Technological Pollyannas suggest that today's technologies mean that we in the West needn't be concerned. But of course we should. There are global limits that affect us all. Even Israel, whose ultra-hi-tech agriculture probably yields more "crop per drop" than any other country is only able to produce 45% of the calories required for its growing population.

The good news is that public policy matters and can reduce overpopulation. Many countries, from Bangladesh and Iran to Singapore and Thailand adopted policies that incentify small families, make birth control available, provide better social security and most of all -- empower women. The results are remarkable, showing that trend need not be destiny. As population began to stabilize, the drop in undernourished people in Asia and the Pacific went down from 23.7 percent to 13.9 percent. The quality of education, housing and health improved as a matter course.

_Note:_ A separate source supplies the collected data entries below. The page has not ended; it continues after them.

(** ** What the graph guarantees

    Values link producers and consumers, a name has one producer, no node consumes its own
    output, and the ops have the inputs that the ONNX schema gives them. *)
Record wf_view (graph : nat → OrtNode) (nodes : list nat) (units : gmap nat OrtNodeUnit)
  (constants : string → option ConstantTensor) : Prop := {
  view_units : wf_units graph nodes units;
  view_single n u : units !! n = Some u → type_ u = SingleNode → n = target_node_ u;
  view_produced m i n : Some i ∈ inputs (graph m) → vi_producer i = Some n →
    ∃ o, Some o ∈ outputs (graph n) ∧ vi_name o = vi_name i ∧ Some m ∈ vi_consumers o;
  view_consumed n o m : Some o ∈ outputs (graph n) → Some m ∈ vi_consumers o →
    ∃ i, Some i ∈ inputs (graph m) ∧ vi_name i = vi_name o ∧ vi_producer i = Some n;
  view_names m m' i i' : Some i ∈ inputs (graph m) → Some i' ∈ inputs (graph m') →
    vi_name i = vi_name i' → vi_producer i = vi_producer i';
  view_acyclic m i : Some i ∈ inputs (graph m) → vi_producer i ≠ Some m;
  view_outputs n : outputs (graph n) ≠ [None];
  view_hardsigmoid n : op_type (graph n) = "HardSigmoid" → ∃ i, inputs (graph n) = [Some i];
  view_mul n : op_type (graph n) = "Mul" → ∃ a b, inputs (graph n) = [Some a; Some b];
  view_reduce n : op_type (graph n) = "ReduceL2" → ∃ i rest, inputs (graph n) = i :: rest ∧
    (∀ ds, io_shape i = Some ds → Forall (fun d => d < 2 ^ 32) ds) ∧
    (∀ a rest' c bytes, rest = a :: rest' → constants (io_name a) = Some c → unpacked c = Some bytes →
       (length bytes mod 8 = 0)%nat)
}.

Section FusionFacts.
Context {M : Type} (graph : nat → OrtNode) (nodes : list nat) (units : gmap nat OrtNodeUnit).
Context (constants : string → option ConstantTensor) (Float16_ToFloat : Z → float).
Context (ValidateOnQnn : M → fused_node → M * bool).
Context (Hv : wf_view graph nodes units constants).

Local Abbreviation order := (unit_order nodes units).
Local Abbreviation edge := (edge graph units).
Local Abbreviation before := (before nodes units).
Local Abbreviation only_child := (GetOnlyChildOfType graph units).

Lemma unit_target_eq n u : units !! n = Some u → units !! target_node_ u = Some u ∧ target_node_ u ∈ order.
Proof.
  intros Hu. destruct (wf_target _ _ _ (view_units _ _ _ _ Hv) _ _ Hu) as [Hn Ht]. split; [done|].
  apply elem_of_order. eauto.
Qed.

Lemma edge_before u v : edge u v → before u v.
Proof. apply (wf_topological _ _ _ (view_units _ _ _ _ Hv)). Qed.

Lemma before_tr u v w : before u v → before v w → before u w.
Proof.
  intros (i & j & Hi & Hj & ?) (k & l & Hk & Hl & ?). exists i, l.
  pose proof (NoDup_lookup _ _ _ _ (order_NoDup graph nodes units (view_units _ _ _ _ Hv)) Hj Hk).
  split_and!; [done|done|lia].
Qed.

Lemma only_child_total u types m : ∃ c, only_child u types m = Ok c.
Proof.
  unfold GetOnlyChildOfType, Outputs. pose proof (view_outputs _ _ _ _ Hv (target_node_ u)) as Ho.
  destruct (outputs _) as [|[o|] [|o' l]]; eauto; [|done]. cbn. repeat (case_match; eauto).
Qed.

Record is_only_child (u c : OrtNodeUnit) (types : list string) (m : gmap nat nat) : Prop := {
  oc_unit : units !! target_node_ c = Some c;
  oc_order : target_node_ c ∈ order;
  oc_free : m !! target_node_ c = None;
  oc_single : type_ c = SingleNode;
  oc_type : op_type (graph (target_node_ c)) ∈ types;
  oc_output : ∃ o, Outputs graph u = [Some o] ∧ vi_consumers o = [Some (target_node_ c)];
  oc_edge : edge (target_node_ u) (target_node_ c);
  oc_only v : edge (target_node_ u) v → v = target_node_ c
}.

Lemma only_child_spec u types m c : units !! target_node_ u = Some u → type_ u = SingleNode →
  only_child u types m = Ok (Some c) → is_only_child u c types m.
Proof.
  intros Hu Hsu Hc. unfold GetOnlyChildOfType in Hc. destruct (Outputs graph u) as [|output [|]] eqn:Eo; simplify_eq.
  destruct output as [out|]; [|done]. cbn [deref rbind] in Hc. destruct (vi_graph_output out); [done|].
  destruct (vi_consumers out) as [|[child|] [|]] eqn:Ec; simplify_eq.
  case_bool_decide as Ht; [|done]. cbn [negb] in Hc. destruct (units !! child) as [cu|] eqn:Ecu; [|done].
  case_bool_decide as Hfree; [done|]. case_bool_decide as Hs; [|done]. cbn [negb] in Hc. simplify_eq.
  assert (child = target_node_ c) as -> by (by eapply view_single).
  destruct (unit_target_eq _ _ Ecu) as [Hcu Hco].
  destruct (view_consumed _ _ _ _ Hv (target_node_ u) out (target_node_ c)) as (i & Hi & Hn & Hp).
  { fold (Outputs graph u). rewrite Eo. set_solver. }
  { rewrite Ec. set_solver. }
  assert (target_node_ u ≠ target_node_ c) as Hne.
  { intros E. rewrite E in Hp. by apply (view_acyclic _ _ _ _ Hv) in Hi. }
  split; try done.
  - destruct (m !! target_node_ c) eqn:E; [|done]. exfalso. apply Hfree. eauto.
  - by exists out.
  - split; [done|]. by exists (target_node_ u), (target_node_ c), u, c, i.
  - intros v (_ & n & m' & un & um & i' & Hun & Etn & Hum & <- & Hi' & Hp').
    destruct (unit_target_eq _ _ Hun) as [Hun' _]. rewrite Etn, Hu in Hun'. injection Hun' as <-.
    assert (n = target_node_ u) as -> by (by eapply view_single).
    destruct (view_produced _ _ _ _ Hv _ _ _ Hi' Hp') as (o & Ho & _ & Hco').
    fold (Outputs graph u) in Ho. rewrite Eo in Ho. apply list_elem_of_singleton in Ho as [= ->].
    rewrite Ec in Hco'. apply list_elem_of_singleton in Hco' as [= ->]. by rewrite Ecu in Hum; injection Hum as ->.
Qed.

(** A group whose target is its last member: every other member only feeds the group. *)
Lemma target_last_edges (ms : list nat) (t p v : nat) :
  (∀ m, m ∈ ms → m = t ∨ before m t) → (∀ m v, m ∈ ms → m ≠ t → edge m v → v ∈ ms) → edge p v →
  (v ∈ ms → p ∉ ms → before p t) ∧ (p ∈ ms → v ∉ ms → p = t ∨ before t p).
Proof.
  intros Hb Ho He. split.
  - intros Hvm _. destruct (Hb v Hvm) as [->|Hbt]; [by apply edge_before|].
    eapply before_tr; [by apply edge_before|done].
  - intros Hpm Hvm. destruct (decide (p = t)) as [|Hne]; [by left|]. by destruct Hvm; eapply Ho.
Qed.

Lemma is_single_spec u op : is_single graph u op = true → op_type (graph (target_node_ u)) = op ∧ type_ u = SingleNode.
Proof. unfold is_single, OpType. intros [? ?]%andb_true_iff. by split; eapply bool_decide_eq_true. Qed.

(** *** The fusions *)

Local Abbreviation hardsigmoid_mul := (HardSigmoidMulFusion_TryFusion graph units ValidateOnQnn).
Local Abbreviation scale_softmax :=
  (ScaleSoftmaxFusion_TryFusion graph units constants Float16_ToFloat ValidateOnQnn).
Local Abbreviation l2_norm := (L2NormFusion_TryFusion graph units constants ValidateOnQnn).

Lemma oc_type_1 u c ty m : is_only_child u c [ty] m → op_type (graph (target_node_ c)) = ty.
Proof. intros Hc. by apply list_elem_of_singleton, (oc_type _ _ _ _ Hc). Qed.

Lemma hardsigmoid_mul_total s u m : units !! target_node_ u = Some u → ∃ s' g, hardsigmoid_mul s u m = Ok (s', g).
Proof.
  intros Hu. unfold HardSigmoidMulFusion_TryFusion. destruct (is_single graph u "HardSigmoid") eqn:E; [|by eexists _, _].
  apply is_single_spec in E as [Hop Hs]. cbn [negb]. destruct (_ || _); [by eexists _, _|].
  destruct (only_child_total u ["Mul"] m) as [c Hc]. rewrite Hc. cbn [rbind]. destruct c as [mul|]; [|by eexists _, _].
  destruct (view_hardsigmoid _ _ _ _ Hv _ Hop) as [i Hi]. apply only_child_spec in Hc; [|done..].
  destruct (view_mul _ _ _ _ Hv _ (oc_type_1 _ _ _ _ Hc)) as (a & b & Hab). unfold Inputs. rewrite Hi, Hab.
  cbn. destruct (ValidateOnQnn _ _) as [s' [|]]; repeat case_bool_decide; cbn; eauto.
Qed.

Lemma hardsigmoid_mul_spec s u m s' g : units !! target_node_ u = Some u → hardsigmoid_mul s u m = Ok (s', Some g) →
  ∃ mul hs a b, type_ u = SingleNode ∧ is_only_child u mul ["Mul"] m ∧ inputs (graph (target_node_ u)) = [Some hs] ∧
    inputs (graph (target_node_ mul)) = [Some a; Some b] ∧ (vi_name a = vi_name hs ∨ vi_name b = vi_name hs) ∧
    GetNodeUnits g = [target_node_ u; target_node_ mul] ∧ GetTargetNodeUnit g = target_node_ u.
Proof.
  intros Hu Hg. unfold HardSigmoidMulFusion_TryFusion in Hg.
  destruct (is_single graph u "HardSigmoid") eqn:E; [|done]. apply is_single_spec in E as [Hop Hs].
  cbn [negb] in Hg. case_match; [done|]. inv_bind Hg. destruct a as [mul|]; [|done].
  apply only_child_spec in Hg0 as Hc; [|done..].
  destruct (view_hardsigmoid _ _ _ _ Hv _ Hop) as [hs Hhs].
  destruct (view_mul _ _ _ _ Hv _ (oc_type_1 _ _ _ _ Hc)) as (a & b & Hab). unfold Inputs in Hg. rewrite Hhs, Hab in Hg. cbn in Hg.
  exists mul, hs, a, b. split_and!; [done..| | |].
  - case_bool_decide; [by left|]. cbn in Hg. case_bool_decide; [by right|done].
  - by run_cases.
  - by run_cases.
Qed.

(** The value that enters the Mul from outside is the one that enters the HardSigmoid. *)
Lemma hardsigmoid_mul_enter u mul hs a b m p :
  units !! target_node_ u = Some u → type_ u = SingleNode → is_only_child u mul ["Mul"] m →
  inputs (graph (target_node_ u)) = [Some hs] → inputs (graph (target_node_ mul)) = [Some a; Some b] →
  vi_name a = vi_name hs ∨ vi_name b = vi_name hs →
  edge p (target_node_ mul) → p ≠ target_node_ u → edge p (target_node_ u).
Proof.
  intros Hu Hs Hc Hhs Hab Hname He Hpu.
  assert (∀ q, edge q (target_node_ mul) → ∃ i n un, Some i ∈ [Some a; Some b] ∧ vi_producer i = Some n ∧
    units !! n = Some un ∧ target_node_ un = q) as Hin.
  { intros q (_ & n & k & un & uk & i & Hun & Hq & Huk & Hk & Hi & Hprod).
    destruct (unit_target_eq _ _ Huk) as [Huk' _]. rewrite Hk, (oc_unit _ _ _ _ Hc) in Huk'. injection Huk' as <-.
    assert (k = target_node_ mul) as -> by (eapply view_single; [done..|apply (oc_single _ _ _ _ Hc)]).
    rewrite Hab in Hi. by exists i, n, un. }
  destruct (Hin _ He) as (i & n & un & Hi & Hprod & Hun & Hp).
  destruct (Hin _ (oc_edge _ _ _ _ Hc)) as (i' & n' & un' & Hi' & Hprod' & Hun' & Hq).
  assert (i ≠ i') as Hne by (intros ->; simplify_eq).
  assert (∀ r, Some r ∈ [Some a; Some b] → vi_name r = vi_name hs → vi_producer r = vi_producer hs) as Hsame.
  { intros r Hr Hn. eapply (view_names _ _ _ _ Hv (target_node_ mul) (target_node_ u)); [by rewrite Hab|by rewrite Hhs; left|done]. }
  assert (vi_producer i' ≠ vi_producer hs) as Hno.
  { intros E. destruct (unit_target_eq _ _ Hun') as [Hx _]. rewrite Hq, Hu in Hx. injection Hx as <-.
    assert (n' = target_node_ u) as -> by (by eapply view_single).
    eapply (view_acyclic _ _ _ _ Hv (target_node_ u) hs); [rewrite Hhs; by left|congruence]. }
  assert (vi_producer i = vi_producer hs) as Hsrc.
  { destruct Hname as [Hn|Hn]; set_unfold; destruct_or!; simplify_eq; try (by apply Hsame; [set_solver|]);
      by destruct Hno; apply Hsame; [set_solver|]. }
  split; [done|]. exists n, (target_node_ u), un, u, hs. split_and!; try done; [rewrite Hhs; by left|congruence].
Qed.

It is time to realize that there is a tradeoff between "quality of life" and "quantity of life." In a planet with limited resources -- sustainable growth is an oxymoron. Of course humanity could all shift to vegan diets, forgo national parks and crowd in a few more billion people, hoping that new levels of efficiency will allow us to survive. But it is well to ask if this really is the kind of world that we want? There is much we can do to reduce the suffering caused by human population growth. But recognizing that overpopulation is a perilous problem constitutes a critical first step."



To: TigerPaw who wrote (68449)8/30/2015 5:24:56 PM
From: Brumar89  Read Replies (1) | Respond to of 69300
 
He's right. Human population growth rates are falling all over the world. Indeed, many countries are failing to produce enough children to perpetuate their current population level. There is no human population crisis and unlikely ever to be one.